Decided on August 21, 2020
SUPREME COURT, APPELLATE TERM, SECOND DEPARTMENT, 2d, 11th and 13th JUDICIAL DISTRICTS
PRESENT: : THOMAS P. ALIOTTA, P.J., MICHELLE WESTON, WAVNY TOUSSAINT, JJ
2018-1511 Q C

Jing Liu, Respondent,

against

Fiona Ruihua Yang, Also Known as Ruihua Yang, Paris Wedding Center Corp., Laffection Wedding Center, LLC, Paris Wedding Center Group Corp., John Doe, Also Known as Wei, and Jane Doe, Also Known as Lily, Appellants.

Law Office of Xian Feng Zou (William X. Zou of counsel), for appellants. Daniel Chu, Esq., for respondent.

Appeal from an order of the Civil Court of the City of New York, Queens County (David M. Hawkins, J.), entered March 26, 2018. The order, insofar as appealed from as limited by the brief, denied the branch of defendants' motion seeking to vacate an order of that court entered September 14, 2017 granting, upon defendants' default, plaintiff's motion to strike defendants' answer.

ORDERED that the order, insofar as appealed from, is affirmed, without costs.

In this action to recover damages for, among other things, breach of contract, the parties entered into a so-ordered stipulation setting forth their discovery agreement. When defendants failed to comply with the stipulation, plaintiff moved to strike defendants' answer. Defendants failed to timely oppose the motion and thereafter unsuccessfully attempted to obtain the court's consent to consider their untimely opposition papers on the return date or obtain an extension of time to submit papers. By order entered September 14, 2017, the Civil Court (David M. Hawkins, J.) granted plaintiff's motion on default. Thereafter, defendants moved to vacate the September 14, 2017 order or for leave to reargue plaintiff's motion, claiming that defense counsel had assumed that his request for an extension of time to submit papers in opposition to plaintiff's motion would be granted. Plaintiff opposed defendants' motion, arguing that defendants had not provided a reasonable excuse [*2]for their failure to submit timely opposition.
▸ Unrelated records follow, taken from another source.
(** An integer literal; a fraction or an exponent is outside the numbers of
    the model and is not read. *)
Definition parse_number (s : string) : option (Z * string) :=
  let '(negative, s1) :=
    match s with
    | String "-" r => (true, r)
    | _ => (false, s)
    end in
  let '(ds, rest) := span_digits s1 in
  let continues :=
    match rest with
    | String c _ => Ascii.eqb c "." || Ascii.eqb c "e" || Ascii.eqb c "E"
    | EmptyString => false
    end in
  match ds with
  | EmptyString => None
  | String "0" (String _ _) => None
  | _ =>
      if continues then None
      else Some (if negative then - digits_value 0 ds else digits_value 0 ds, rest)
  end.

Fixpoint parse_value (fuel : nat) (s : string) : option (JSValue * string) :=
  match fuel with
  | O => None
  | S fuel =>
      match skip_ws s with
      | EmptyString => None
      | String c r =>
          if Ascii.eqb c "n" then r' ← expect_text "ull" r; Some (JNull, r')
          else if Ascii.eqb c "t" then r' ← expect_text "rue" r; Some (JBool true, r')
          else if Ascii.eqb c "f" then r' ← expect_text "alse" r; Some (JBool false, r')
          else if Ascii.eqb c dquote then
            '(str, r') ← parse_chars r; Some (JStr str, r')
          else if Ascii.eqb c "[" then
            match skip_ws r with
            | String "]" r' => Some (JArr [], r')
            | _ => '(xs, r') ← parse_elements fuel r; Some (JArr xs, r')
            end
          else if Ascii.eqb c "{" then
            match skip_ws r with
            | String "}" r' => Some (JObj [], r')
            | _ => '(ps, r') ← parse_members fuel [] r; Some (JObj ps, r')
            end
          else '(n, r') ← parse_number (String c r); Some (JNum n, r')
      end
  end
with parse_elements (fuel : nat) (s : string) : option (list JSValue * string) :=
  match fuel with
  | O => None
  | S fuel =>
      '(x, r) ← parse_value fuel s;
      match skip_ws r with
      | String "," r' => '(xs, r'') ← parse_elements fuel r'; Some (x :: xs, r'')
      | String "]" r' => Some ([x], r')
      | _ => None
      end
  end
with parse_members (fuel : nat) (acc : props) (s : string) : option (props * string) :=
  match fuel with
  | O => None
  | S fuel =>
      match skip_ws s with
      | String c r =>
          if Ascii.eqb c dquote then
            '(k, r1) ← parse_chars r;
            r2 ← expect ":" (skip_ws r1);
            '(x, r3) ← parse_value fuel r2;
            match skip_ws r3 with
            | String "," r4 => parse_members fuel (set_prop k x acc) r4
            | String "}" r4 => Some (set_prop k x acc, r4)
            | _ => None
            end
          else None
      | EmptyString => None
      end
  end.

(** [JSON.parse]: one value, then nothing but white space.  The three
    functions above call each other at most twice in a row without reading
    a character, so twice the length of the text bounds the depth of the
    calls. *)
Definition JSON_parse (s : string) : option JSValue :=
  '(v, rest) ← parse_value (2 * String.length s + 2) s;
  if String.eqb (skip_ws rest) "" then Some v else None.

End Reference.

(** ** Scenarios

    Concrete runs on the reference platform. *)

Module Scenario.

Abbreviation initializeAuth := (initializeAuth Reference.JSON_parse).
Abbreviation login :=
  (login Reference.JSON_stringify Reference.Date_toISOString).
Abbreviation updateUser := (updateUser Reference.JSON_stringify).
Abbreviation validateSession := (validateSession Reference.Date_valueOf).
Abbreviation run :=
  (run Reference.JSON_stringify Reference.JSON_parse
       Reference.Date_toISOString Reference.Date_valueOf).

(** 2023-11-14T22:13:20.123Z *)
Definition t_login : Z := 1700000000123.

Definition hour : Z := 60 * 60 * 1000.

(** A first visit: nothing stored. *)
Definition first_visit : AuthState := mount ∅ ∅.

(** The first visit once the bootstrap has run. *)
Definition booted : AuthState := run [Bootstrap] first_visit.

(** Bootstrap, then a remembered login. *)
Definition remembered : AuthState :=
  run [Bootstrap; Login "a@b.co" "abcdef" true t_login t_login] first_visit.

(** Bootstrap, then a login for this tab only. *)
Definition this_tab_only : AuthState :=
  run [Bootstrap; Login "a@b.co" "abcdef" false t_login t_login] first_visit.

(** The page is loaded again in the same tab: both tiers are as the
    previous page life left them. *)
Definition reload (s : AuthState) : AuthState :=
  mount (localStorage s) (sessionStorage s).

(** A remembered login after such a reload of a tab-only session. *)
Definition remembered_after_reload : AuthState :=
  run [Bootstrap; Login "a@b.co" "abcdef" true (t_login + hour) (t_login + hour)]
      (reload this_tab_only).

(** Two logins in one page life, the first for this tab only. *)
Definition logged_in_twice : AuthState :=
  run [Login "a@b.co" "abcdef" true (t_login + hour) (t_login + hour)]
      this_tab_only.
By order entered March 26, 2018, the court (David M. Hawkins, J.) denied defendants' motion. As limited by their brief, defendants appeal from so much of the March 26, 2018 order as denied the branch of their motion seeking to vacate the September 14, 2017 order.

To vacate their default in opposing plaintiff's motion to strike their answer, defendants were required to demonstrate a reasonable excuse for their default and a potentially meritorious opposition to the motion (see CPLR 5015 [a] [1]; Taylor Appraisals v Prokop, 99 AD3d 985 [2012]; Walker v Mohammed, 90 AD3d 1034 [2011]; Roche v City of New York, 88 AD3d 978 [2011]; Casali v Cyran, 84 AD3d 711 [2011]). "While law office failure can be accepted as a reasonable excuse in the exercise of a court's sound discretion, the movant must submit supporting facts to explain and justify the default, and mere neglect is not accepted as a reasonable excuse" (Ogunmoyin v 1515 Broadway Fee Owner, LLC, 85 AD3d 991, 992 [2011]; see Taylor Appraisals v Prokop, 99 AD3d 985; Morrison v Rosenberg, 278 AD2d 392 [2000]).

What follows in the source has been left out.